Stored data
(** * ChatbotService (TenderGuard/services/chatbot_service.py)

    A shallow embedding of the ACTMS chatbot service: the FAQ store, the
    keyword matcher, the OpenAI adapter and the top-level [get_response],
    followed by the properties of the resolution policy.

    Modelling conventions.
    - A Python [str] is a [string] whose characters are read as the code
      points 0..255 (Latin-1); [lower], [strip] and [split] follow the
      behaviour of [str.lower], [str.strip] and [str.split] on that range.
    - A Python [float] that the service computes is a rational [Q].  The
      only float operations of the service are the quotient of two small
      naturals, the product with an entry's confidence and the comparisons
      with [0.3] and with the running best score; correctly rounded
      division is monotone and maps 3/10 to the literal [0.3], so the
      comparisons agree with the rational ones as long as a key has fewer
      than 2^26 tokens.
    - The FAQ dictionary is an association list with unique keys in
      insertion order (a Python [dict] iterates in insertion order and an
      assignment to an existing key keeps its position).
    - Logging and exceptions are explicit: a computation takes the log so
      far and returns either a value or a raised exception, with the new
      log.
    - The database service behind [get_conversation_context] is a
      collaborator outside the service: its import and construction and
      each of its four queries are taken as outcomes that may raise. *)

From Stdlib Require Import String Ascii List ZArith QArith Lia Lqa Bool.
From stdpp Require Import base gmap sets list strings.
Import ListNotations.

Local Open Scope string_scope.
Local Open Scope list_scope.

(** ** Python strings *)

Module PyStr.

(** [str.isspace] on a single character of the Latin-1 range: the
    characters U+0009..U+000D, U+001C..U+0020, U+0085 and U+00A0. *)
Definition isspace (c : ascii) : bool :=
  let n := N_of_ascii c in
  ((9 <=? n) && (n <=? 13) || (28 <=? n) && (n <=? 32)
   || (n =? 133) || (n =? 160))%N.

(** [str.lower] on a single character: A..Z and the accented capitals
    U+00C0..U+00DE (without the multiplication sign U+00D7) move up by
    32. *)
Definition lower_char (c : ascii) : ascii :=
  let n := N_of_ascii c in
  if ((65 <=? n) && (n <=? 90)
      || (192 <=? n) && (n <=? 222) && negb (n =? 215))%N
  then ascii_of_N (n + 32) else c.

Fixpoint lower (s : string) : string :=
  match s with
  | EmptyString => EmptyString
  | String c s' => String (lower_char c) (lower s')
  end.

**Try it:**
Although the records may continue, retype only the lines from the first one through the one containing "points 0..255 (Latin-1);", exactly as they appear.

**Exercise result:**
(** * ChatbotService (TenderGuard/services/chatbot_service.py)

    A shallow embedding of the ACTMS chatbot service: the FAQ store, the
    keyword matcher, the OpenAI adapter and the top-level [get_response],
    followed by the properties of the resolution policy.

    Modelling conventions.
    - A Python [str] is a [string] whose characters are read as the code
      points 0..255 (Latin-1); [lower], [strip] and [split] follow the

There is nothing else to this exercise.